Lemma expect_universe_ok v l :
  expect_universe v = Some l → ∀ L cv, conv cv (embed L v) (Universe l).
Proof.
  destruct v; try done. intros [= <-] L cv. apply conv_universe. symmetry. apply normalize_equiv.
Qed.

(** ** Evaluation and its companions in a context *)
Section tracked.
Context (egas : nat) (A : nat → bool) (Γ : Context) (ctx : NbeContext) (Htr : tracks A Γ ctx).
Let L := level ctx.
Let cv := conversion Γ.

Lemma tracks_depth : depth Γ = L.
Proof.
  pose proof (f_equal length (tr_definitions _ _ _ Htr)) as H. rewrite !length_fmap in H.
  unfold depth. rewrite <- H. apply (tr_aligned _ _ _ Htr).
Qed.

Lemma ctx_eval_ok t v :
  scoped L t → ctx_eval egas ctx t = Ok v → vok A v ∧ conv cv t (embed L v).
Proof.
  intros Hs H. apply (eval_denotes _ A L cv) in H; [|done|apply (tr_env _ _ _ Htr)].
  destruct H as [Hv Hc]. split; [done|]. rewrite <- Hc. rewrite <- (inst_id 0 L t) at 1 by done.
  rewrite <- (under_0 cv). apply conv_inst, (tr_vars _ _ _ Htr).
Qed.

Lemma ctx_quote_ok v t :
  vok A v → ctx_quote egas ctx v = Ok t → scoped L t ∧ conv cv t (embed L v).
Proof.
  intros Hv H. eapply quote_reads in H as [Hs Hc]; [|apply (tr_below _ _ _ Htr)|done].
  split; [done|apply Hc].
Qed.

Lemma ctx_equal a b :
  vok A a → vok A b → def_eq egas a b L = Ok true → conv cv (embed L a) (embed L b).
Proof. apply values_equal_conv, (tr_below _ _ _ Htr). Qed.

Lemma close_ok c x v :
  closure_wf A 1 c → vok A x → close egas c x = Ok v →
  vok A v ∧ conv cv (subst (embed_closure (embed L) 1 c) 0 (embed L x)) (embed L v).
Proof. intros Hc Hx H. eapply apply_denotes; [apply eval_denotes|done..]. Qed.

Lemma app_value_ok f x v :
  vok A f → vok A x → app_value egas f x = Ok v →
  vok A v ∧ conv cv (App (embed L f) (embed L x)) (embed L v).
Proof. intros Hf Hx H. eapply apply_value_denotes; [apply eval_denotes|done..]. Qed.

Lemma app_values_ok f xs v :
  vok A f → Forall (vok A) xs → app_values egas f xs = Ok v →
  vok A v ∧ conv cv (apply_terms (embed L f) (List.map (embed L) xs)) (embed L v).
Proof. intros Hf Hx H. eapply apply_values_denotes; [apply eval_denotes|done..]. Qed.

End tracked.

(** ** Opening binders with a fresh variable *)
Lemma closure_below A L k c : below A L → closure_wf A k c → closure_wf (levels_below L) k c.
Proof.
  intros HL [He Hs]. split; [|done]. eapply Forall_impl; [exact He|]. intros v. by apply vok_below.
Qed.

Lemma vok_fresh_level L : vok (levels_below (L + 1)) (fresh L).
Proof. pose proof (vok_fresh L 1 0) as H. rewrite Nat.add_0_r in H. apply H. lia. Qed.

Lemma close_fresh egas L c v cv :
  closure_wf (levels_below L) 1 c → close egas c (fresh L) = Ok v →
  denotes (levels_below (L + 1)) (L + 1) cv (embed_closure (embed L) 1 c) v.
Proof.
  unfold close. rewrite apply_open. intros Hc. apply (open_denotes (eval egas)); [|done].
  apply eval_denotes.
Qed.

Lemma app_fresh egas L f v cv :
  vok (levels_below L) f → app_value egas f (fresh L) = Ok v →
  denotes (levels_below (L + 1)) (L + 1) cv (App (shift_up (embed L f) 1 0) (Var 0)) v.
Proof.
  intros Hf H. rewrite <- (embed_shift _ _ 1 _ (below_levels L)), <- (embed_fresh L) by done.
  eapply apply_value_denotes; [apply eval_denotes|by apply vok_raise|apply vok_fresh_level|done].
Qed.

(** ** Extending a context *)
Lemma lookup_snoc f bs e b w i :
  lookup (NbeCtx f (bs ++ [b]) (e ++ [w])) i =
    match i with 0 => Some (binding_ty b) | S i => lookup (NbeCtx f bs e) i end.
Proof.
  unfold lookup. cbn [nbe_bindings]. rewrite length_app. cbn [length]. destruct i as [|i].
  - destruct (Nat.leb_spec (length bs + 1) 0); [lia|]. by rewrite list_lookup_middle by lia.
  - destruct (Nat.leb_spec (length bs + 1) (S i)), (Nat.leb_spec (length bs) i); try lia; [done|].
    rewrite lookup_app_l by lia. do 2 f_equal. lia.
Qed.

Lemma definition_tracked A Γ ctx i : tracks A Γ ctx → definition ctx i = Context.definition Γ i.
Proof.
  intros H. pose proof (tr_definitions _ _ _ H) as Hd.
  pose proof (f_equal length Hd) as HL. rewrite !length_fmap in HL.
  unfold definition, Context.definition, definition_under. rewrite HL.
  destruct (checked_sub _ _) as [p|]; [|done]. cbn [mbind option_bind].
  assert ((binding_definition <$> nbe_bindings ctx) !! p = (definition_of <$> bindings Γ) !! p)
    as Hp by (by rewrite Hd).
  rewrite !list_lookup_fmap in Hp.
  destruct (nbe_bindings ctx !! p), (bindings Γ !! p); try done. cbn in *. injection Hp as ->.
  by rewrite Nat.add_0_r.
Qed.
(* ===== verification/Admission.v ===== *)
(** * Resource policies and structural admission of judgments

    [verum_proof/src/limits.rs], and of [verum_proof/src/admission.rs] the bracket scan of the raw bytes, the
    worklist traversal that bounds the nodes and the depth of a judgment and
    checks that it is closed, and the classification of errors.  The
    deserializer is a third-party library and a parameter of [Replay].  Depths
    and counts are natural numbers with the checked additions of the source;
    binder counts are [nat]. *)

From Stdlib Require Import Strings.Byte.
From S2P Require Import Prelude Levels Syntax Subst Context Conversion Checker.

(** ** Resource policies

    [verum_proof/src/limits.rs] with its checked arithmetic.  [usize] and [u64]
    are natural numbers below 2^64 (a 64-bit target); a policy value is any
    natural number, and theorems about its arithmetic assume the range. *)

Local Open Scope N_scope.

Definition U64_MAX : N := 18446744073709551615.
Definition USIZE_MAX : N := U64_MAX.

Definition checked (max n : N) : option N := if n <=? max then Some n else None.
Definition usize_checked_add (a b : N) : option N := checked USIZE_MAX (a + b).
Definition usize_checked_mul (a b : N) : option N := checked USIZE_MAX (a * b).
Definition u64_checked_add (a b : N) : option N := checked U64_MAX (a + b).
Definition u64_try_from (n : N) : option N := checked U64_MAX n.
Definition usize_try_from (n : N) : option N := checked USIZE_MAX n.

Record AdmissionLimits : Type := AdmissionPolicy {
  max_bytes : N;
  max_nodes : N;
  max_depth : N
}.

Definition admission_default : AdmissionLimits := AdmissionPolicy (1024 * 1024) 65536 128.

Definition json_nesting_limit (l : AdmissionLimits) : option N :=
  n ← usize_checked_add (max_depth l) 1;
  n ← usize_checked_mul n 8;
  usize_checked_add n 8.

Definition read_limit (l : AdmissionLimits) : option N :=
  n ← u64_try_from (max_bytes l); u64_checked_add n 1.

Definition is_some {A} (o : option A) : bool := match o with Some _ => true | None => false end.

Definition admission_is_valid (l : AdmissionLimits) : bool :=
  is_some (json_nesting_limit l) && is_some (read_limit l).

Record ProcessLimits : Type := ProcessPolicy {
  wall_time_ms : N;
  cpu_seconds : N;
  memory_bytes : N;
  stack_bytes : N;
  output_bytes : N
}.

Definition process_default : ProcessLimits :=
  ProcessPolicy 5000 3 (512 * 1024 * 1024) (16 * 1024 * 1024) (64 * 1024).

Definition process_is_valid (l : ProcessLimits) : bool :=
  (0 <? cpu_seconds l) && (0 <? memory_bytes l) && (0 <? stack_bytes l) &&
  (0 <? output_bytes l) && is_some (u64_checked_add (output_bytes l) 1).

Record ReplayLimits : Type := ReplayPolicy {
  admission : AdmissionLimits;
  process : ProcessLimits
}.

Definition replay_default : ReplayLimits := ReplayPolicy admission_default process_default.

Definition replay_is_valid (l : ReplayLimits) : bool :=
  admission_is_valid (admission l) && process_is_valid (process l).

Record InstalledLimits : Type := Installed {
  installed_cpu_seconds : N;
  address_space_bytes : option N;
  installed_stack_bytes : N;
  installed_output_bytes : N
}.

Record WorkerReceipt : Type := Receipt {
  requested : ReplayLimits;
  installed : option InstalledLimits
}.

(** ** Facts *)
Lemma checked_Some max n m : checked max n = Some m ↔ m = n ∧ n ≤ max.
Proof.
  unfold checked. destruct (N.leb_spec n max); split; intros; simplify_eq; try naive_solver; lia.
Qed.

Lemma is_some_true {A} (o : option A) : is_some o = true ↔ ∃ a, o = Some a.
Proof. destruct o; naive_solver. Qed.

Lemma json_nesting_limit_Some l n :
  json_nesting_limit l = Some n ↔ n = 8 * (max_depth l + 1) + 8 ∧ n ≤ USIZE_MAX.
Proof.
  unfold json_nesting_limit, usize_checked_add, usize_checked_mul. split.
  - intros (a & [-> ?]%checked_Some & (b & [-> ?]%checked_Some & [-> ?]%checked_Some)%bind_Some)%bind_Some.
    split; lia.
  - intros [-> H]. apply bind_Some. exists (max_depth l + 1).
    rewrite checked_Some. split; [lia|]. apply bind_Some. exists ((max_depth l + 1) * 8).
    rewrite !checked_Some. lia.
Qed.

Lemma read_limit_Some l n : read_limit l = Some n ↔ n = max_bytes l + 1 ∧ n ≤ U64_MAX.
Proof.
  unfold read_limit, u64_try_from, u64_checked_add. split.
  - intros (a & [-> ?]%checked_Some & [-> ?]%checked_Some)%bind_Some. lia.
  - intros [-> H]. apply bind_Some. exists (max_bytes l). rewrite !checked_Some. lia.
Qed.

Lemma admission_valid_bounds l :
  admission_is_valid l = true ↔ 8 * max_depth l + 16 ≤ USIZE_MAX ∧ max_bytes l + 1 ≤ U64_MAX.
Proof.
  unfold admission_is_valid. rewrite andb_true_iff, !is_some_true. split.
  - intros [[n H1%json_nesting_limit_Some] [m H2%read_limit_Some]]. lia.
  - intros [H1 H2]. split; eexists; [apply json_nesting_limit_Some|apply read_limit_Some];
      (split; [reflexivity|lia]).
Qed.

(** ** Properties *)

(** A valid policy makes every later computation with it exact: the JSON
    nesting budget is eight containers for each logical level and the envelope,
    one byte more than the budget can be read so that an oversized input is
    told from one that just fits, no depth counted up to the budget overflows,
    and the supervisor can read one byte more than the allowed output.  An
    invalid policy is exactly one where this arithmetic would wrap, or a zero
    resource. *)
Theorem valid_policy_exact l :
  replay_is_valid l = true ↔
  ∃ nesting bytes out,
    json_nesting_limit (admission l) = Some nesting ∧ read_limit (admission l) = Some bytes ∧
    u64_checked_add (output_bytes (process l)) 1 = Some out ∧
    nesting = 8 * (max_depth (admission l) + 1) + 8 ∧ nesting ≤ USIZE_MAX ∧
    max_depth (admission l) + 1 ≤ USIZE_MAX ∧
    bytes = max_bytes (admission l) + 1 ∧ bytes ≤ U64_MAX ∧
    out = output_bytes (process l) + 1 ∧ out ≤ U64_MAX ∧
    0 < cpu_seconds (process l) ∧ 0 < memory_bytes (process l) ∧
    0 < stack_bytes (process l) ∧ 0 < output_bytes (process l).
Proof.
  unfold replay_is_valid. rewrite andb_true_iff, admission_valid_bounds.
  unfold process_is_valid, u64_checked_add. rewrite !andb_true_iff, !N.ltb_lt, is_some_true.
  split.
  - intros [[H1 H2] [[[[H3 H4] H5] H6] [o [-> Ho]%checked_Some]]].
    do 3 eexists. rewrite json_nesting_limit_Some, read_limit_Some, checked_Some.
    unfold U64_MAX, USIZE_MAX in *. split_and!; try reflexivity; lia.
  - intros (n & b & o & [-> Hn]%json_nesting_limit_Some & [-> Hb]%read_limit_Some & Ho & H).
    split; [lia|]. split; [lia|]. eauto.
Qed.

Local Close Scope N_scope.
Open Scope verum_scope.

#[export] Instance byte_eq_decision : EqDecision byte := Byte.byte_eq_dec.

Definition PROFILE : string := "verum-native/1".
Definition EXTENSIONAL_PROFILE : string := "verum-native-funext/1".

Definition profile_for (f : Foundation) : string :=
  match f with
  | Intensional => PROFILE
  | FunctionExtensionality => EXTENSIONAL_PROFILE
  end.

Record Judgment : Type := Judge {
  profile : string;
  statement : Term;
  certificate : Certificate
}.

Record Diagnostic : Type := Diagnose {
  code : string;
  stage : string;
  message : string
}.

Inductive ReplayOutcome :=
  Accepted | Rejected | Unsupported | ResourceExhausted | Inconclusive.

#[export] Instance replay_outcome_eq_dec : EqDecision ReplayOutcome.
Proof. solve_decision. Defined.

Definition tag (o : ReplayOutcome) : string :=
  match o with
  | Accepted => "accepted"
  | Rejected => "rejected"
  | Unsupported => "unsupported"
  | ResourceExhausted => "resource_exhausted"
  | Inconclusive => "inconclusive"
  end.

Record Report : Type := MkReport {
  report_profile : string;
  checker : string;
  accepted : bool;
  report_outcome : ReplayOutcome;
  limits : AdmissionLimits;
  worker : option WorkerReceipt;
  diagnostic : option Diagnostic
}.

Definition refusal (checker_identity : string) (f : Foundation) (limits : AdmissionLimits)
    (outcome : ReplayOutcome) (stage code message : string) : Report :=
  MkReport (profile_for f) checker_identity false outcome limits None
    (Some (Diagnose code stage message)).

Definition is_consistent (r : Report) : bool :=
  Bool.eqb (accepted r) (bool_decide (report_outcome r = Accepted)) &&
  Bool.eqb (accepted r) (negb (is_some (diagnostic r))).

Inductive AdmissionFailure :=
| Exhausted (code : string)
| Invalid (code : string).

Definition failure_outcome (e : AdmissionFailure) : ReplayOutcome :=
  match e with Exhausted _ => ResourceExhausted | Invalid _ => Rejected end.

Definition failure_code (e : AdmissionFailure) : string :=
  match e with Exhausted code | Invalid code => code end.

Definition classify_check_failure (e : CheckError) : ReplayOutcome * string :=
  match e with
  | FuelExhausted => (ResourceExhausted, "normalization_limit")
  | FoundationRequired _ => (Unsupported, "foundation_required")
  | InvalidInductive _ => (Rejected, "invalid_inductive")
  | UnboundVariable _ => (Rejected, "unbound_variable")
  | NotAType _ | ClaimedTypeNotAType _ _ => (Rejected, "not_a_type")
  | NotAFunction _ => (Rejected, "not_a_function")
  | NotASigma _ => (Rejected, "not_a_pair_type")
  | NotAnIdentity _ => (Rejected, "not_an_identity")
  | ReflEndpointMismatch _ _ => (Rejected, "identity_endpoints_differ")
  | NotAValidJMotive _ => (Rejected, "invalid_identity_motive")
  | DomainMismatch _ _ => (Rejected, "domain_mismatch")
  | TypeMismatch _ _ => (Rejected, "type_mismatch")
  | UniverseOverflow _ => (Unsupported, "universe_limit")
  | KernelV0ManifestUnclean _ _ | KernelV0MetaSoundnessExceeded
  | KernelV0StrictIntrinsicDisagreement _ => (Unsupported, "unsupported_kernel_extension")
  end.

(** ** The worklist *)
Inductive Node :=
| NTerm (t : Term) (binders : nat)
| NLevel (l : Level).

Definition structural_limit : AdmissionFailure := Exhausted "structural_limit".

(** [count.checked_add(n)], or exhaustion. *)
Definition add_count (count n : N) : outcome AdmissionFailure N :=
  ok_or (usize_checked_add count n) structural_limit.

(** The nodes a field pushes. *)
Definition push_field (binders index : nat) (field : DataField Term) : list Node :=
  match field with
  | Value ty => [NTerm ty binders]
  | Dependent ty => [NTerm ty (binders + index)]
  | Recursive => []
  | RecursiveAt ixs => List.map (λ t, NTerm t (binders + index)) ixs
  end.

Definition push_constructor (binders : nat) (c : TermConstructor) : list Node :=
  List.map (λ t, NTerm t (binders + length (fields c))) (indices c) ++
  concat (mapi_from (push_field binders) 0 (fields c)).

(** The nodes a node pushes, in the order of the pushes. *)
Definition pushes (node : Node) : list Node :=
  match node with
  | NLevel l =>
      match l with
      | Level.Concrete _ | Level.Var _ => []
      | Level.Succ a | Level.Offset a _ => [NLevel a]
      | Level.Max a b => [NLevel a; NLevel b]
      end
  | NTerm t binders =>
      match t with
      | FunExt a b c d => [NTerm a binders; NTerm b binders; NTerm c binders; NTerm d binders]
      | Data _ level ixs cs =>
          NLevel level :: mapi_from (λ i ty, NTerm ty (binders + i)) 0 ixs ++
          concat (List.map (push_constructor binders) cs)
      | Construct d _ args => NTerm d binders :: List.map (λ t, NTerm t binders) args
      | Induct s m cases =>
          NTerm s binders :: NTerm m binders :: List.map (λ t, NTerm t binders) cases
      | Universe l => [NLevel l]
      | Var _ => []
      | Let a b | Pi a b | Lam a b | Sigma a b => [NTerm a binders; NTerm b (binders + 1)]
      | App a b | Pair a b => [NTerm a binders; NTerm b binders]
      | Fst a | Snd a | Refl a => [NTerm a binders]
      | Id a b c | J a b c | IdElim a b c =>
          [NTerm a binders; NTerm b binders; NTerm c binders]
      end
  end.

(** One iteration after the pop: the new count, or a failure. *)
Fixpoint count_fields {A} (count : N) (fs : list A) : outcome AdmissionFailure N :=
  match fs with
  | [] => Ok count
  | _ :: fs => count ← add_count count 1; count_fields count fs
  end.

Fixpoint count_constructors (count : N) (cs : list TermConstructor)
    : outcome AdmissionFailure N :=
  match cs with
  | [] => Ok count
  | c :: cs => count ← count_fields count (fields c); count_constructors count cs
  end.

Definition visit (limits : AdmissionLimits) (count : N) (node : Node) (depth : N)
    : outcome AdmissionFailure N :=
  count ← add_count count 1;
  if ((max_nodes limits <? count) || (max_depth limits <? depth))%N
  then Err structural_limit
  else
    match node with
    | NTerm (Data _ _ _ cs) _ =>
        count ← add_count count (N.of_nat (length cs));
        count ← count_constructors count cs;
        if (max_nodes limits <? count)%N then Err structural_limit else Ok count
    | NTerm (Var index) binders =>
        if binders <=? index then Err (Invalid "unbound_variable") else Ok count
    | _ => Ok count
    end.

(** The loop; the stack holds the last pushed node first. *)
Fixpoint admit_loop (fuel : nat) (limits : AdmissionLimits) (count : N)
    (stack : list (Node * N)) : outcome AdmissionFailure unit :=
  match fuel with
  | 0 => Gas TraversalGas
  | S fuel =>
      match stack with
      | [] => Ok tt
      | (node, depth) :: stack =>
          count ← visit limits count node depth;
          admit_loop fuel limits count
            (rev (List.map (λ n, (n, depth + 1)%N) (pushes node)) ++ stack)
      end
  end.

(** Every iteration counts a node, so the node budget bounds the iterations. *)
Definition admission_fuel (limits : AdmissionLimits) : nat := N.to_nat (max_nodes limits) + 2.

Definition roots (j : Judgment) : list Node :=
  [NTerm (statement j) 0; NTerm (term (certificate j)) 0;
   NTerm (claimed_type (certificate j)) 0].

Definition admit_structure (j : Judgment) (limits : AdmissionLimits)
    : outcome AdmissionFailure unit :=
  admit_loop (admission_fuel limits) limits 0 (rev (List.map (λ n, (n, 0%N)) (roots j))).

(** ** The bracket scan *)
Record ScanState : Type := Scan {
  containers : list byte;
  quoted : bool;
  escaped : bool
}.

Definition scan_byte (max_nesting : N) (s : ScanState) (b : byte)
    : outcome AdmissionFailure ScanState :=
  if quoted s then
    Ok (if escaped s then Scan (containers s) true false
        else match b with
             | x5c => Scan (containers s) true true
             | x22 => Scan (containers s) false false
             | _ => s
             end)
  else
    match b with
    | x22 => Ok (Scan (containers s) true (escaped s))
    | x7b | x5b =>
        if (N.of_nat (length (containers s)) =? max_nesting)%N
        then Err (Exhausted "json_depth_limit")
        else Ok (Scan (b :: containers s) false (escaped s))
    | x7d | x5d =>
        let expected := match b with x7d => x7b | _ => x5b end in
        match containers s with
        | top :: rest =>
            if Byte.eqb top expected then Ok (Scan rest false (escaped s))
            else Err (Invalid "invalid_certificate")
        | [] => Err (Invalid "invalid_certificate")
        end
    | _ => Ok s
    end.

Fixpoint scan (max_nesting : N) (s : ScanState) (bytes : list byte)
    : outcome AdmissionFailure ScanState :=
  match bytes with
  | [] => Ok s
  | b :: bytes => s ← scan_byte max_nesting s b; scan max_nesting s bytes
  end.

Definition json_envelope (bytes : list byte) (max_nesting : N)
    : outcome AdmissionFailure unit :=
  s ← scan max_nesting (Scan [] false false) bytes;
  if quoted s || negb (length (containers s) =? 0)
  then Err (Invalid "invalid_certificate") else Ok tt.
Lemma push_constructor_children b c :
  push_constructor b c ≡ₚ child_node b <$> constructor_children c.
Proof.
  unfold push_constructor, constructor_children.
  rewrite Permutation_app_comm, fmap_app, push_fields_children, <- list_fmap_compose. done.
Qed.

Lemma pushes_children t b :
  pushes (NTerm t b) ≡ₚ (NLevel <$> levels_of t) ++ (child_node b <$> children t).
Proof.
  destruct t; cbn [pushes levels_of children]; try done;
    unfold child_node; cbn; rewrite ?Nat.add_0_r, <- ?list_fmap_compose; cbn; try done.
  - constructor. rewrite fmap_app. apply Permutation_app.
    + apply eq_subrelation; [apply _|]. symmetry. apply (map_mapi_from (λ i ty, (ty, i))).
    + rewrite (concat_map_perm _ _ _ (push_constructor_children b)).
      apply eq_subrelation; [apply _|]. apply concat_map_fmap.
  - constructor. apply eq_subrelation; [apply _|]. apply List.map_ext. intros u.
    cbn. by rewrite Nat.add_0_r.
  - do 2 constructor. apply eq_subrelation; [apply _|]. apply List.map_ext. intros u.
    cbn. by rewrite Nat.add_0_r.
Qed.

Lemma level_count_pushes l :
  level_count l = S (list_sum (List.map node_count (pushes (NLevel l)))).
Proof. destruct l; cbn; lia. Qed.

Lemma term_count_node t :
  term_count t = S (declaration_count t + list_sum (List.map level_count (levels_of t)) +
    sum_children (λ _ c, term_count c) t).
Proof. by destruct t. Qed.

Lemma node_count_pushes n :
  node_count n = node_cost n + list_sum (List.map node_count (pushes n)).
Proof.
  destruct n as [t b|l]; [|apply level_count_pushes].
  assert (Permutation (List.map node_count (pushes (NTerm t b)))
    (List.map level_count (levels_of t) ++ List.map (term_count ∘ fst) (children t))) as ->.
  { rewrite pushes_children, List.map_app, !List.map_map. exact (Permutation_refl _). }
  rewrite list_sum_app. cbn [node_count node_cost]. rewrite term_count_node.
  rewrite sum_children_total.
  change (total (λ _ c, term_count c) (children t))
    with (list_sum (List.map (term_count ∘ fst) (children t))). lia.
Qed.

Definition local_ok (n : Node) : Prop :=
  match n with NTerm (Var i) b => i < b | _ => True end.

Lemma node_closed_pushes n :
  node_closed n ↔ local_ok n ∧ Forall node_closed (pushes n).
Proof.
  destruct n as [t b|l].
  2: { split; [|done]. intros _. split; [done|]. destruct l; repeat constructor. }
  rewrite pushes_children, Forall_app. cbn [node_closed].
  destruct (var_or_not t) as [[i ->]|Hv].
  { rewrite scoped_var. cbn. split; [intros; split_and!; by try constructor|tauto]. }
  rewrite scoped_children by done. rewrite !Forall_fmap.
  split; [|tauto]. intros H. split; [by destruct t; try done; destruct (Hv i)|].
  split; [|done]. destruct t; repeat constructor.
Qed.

_EXERCISE OBJECTIVE_
Start with the first line of the data and print every line exactly. The line containing "closure_wf A 1" is the last one to include.

_TASK RESULT_
Lemma expect_universe_ok v l :
  expect_universe v = Some l → ∀ L cv, conv cv (embed L v) (Universe l).
Proof.
  destruct v; try done. intros [= <-] L cv. apply conv_universe. symmetry. apply normalize_equiv.
Qed.

(** ** Evaluation and its companions in a context *)
Section tracked.
Context (egas : nat) (A : nat → bool) (Γ : Context) (ctx : NbeContext) (Htr : tracks A Γ ctx).
Let L := level ctx.
Let cv := conversion Γ.

Lemma tracks_depth : depth Γ = L.
Proof.
  pose proof (f_equal length (tr_definitions _ _ _ Htr)) as H. rewrite !length_fmap in H.
  unfold depth. rewrite <- H. apply (tr_aligned _ _ _ Htr).
Qed.

Lemma ctx_eval_ok t v :
  scoped L t → ctx_eval egas ctx t = Ok v → vok A v ∧ conv cv t (embed L v).
Proof.
  intros Hs H. apply (eval_denotes _ A L cv) in H; [|done|apply (tr_env _ _ _ Htr)].
  destruct H as [Hv Hc]. split; [done|]. rewrite <- Hc. rewrite <- (inst_id 0 L t) at 1 by done.
  rewrite <- (under_0 cv). apply conv_inst, (tr_vars _ _ _ Htr).
Qed.

Lemma ctx_quote_ok v t :
  vok A v → ctx_quote egas ctx v = Ok t → scoped L t ∧ conv cv t (embed L v).
Proof.
  intros Hv H. eapply quote_reads in H as [Hs Hc]; [|apply (tr_below _ _ _ Htr)|done].
  split; [done|apply Hc].
Qed.

Lemma ctx_equal a b :
  vok A a → vok A b → def_eq egas a b L = Ok true → conv cv (embed L a) (embed L b).
Proof. apply values_equal_conv, (tr_below _ _ _ Htr). Qed.

Lemma close_ok c x v :
  closure_wf A 1 c → vok A x → close egas c x = Ok v →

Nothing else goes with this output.